Task prompt:
Please copy, exactly as they appear below, the lines from the one containing "Py.strip (lead ++ h ++ ws) = h" through the one containing "- unfold opens_section, lookahead_section.".

---- Records shown

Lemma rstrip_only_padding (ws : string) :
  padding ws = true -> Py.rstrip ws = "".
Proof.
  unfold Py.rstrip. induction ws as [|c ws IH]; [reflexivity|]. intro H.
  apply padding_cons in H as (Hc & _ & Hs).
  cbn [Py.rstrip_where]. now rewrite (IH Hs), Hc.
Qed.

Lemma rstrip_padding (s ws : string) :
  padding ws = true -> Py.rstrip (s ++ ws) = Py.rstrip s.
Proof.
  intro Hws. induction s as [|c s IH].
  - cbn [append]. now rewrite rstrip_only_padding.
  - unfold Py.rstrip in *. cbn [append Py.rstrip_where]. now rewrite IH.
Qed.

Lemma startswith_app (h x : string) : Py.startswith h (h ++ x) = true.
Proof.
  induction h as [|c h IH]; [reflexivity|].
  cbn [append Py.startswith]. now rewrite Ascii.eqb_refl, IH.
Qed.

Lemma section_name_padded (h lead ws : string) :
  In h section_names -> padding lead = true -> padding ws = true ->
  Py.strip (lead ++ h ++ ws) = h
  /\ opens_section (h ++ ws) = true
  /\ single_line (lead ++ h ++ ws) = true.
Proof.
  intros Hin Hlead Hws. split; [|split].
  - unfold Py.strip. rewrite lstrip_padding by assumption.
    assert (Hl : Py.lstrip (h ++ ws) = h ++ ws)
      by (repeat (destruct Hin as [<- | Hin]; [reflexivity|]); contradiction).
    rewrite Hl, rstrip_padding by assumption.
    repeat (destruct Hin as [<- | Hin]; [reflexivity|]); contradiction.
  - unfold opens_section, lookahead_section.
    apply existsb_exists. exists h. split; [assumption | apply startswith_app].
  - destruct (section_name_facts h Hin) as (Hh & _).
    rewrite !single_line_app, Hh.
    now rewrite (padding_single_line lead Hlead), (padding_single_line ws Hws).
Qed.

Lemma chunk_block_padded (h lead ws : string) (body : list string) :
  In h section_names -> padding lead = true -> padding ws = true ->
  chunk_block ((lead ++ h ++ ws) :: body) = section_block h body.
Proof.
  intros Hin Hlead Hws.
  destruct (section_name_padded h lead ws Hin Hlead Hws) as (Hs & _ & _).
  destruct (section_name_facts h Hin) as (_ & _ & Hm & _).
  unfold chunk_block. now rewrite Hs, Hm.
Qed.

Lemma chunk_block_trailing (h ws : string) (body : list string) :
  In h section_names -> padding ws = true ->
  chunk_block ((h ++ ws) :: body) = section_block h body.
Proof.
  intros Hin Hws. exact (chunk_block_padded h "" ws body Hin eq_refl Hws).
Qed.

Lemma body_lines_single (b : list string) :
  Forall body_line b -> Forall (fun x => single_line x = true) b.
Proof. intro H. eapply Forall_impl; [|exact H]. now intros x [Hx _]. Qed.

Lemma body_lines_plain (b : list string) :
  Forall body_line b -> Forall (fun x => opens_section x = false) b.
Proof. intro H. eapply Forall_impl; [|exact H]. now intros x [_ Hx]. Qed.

--------

Expected answer:
  Py.strip (lead ++ h ++ ws) = h
  /\ opens_section (h ++ ws) = true
  /\ single_line (lead ++ h ++ ws) = true.
Proof.
  intros Hin Hlead Hws. split; [|split].
  - unfold Py.strip. rewrite lstrip_padding by assumption.
    assert (Hl : Py.lstrip (h ++ ws) = h ++ ws)
      by (repeat (destruct Hin as [<- | Hin]; [reflexivity|]); contradiction).
    rewrite Hl, rstrip_padding by assumption.
    repeat (destruct Hin as [<- | Hin]; [reflexivity|]); contradiction.
  - unfold opens_section, lookahead_section.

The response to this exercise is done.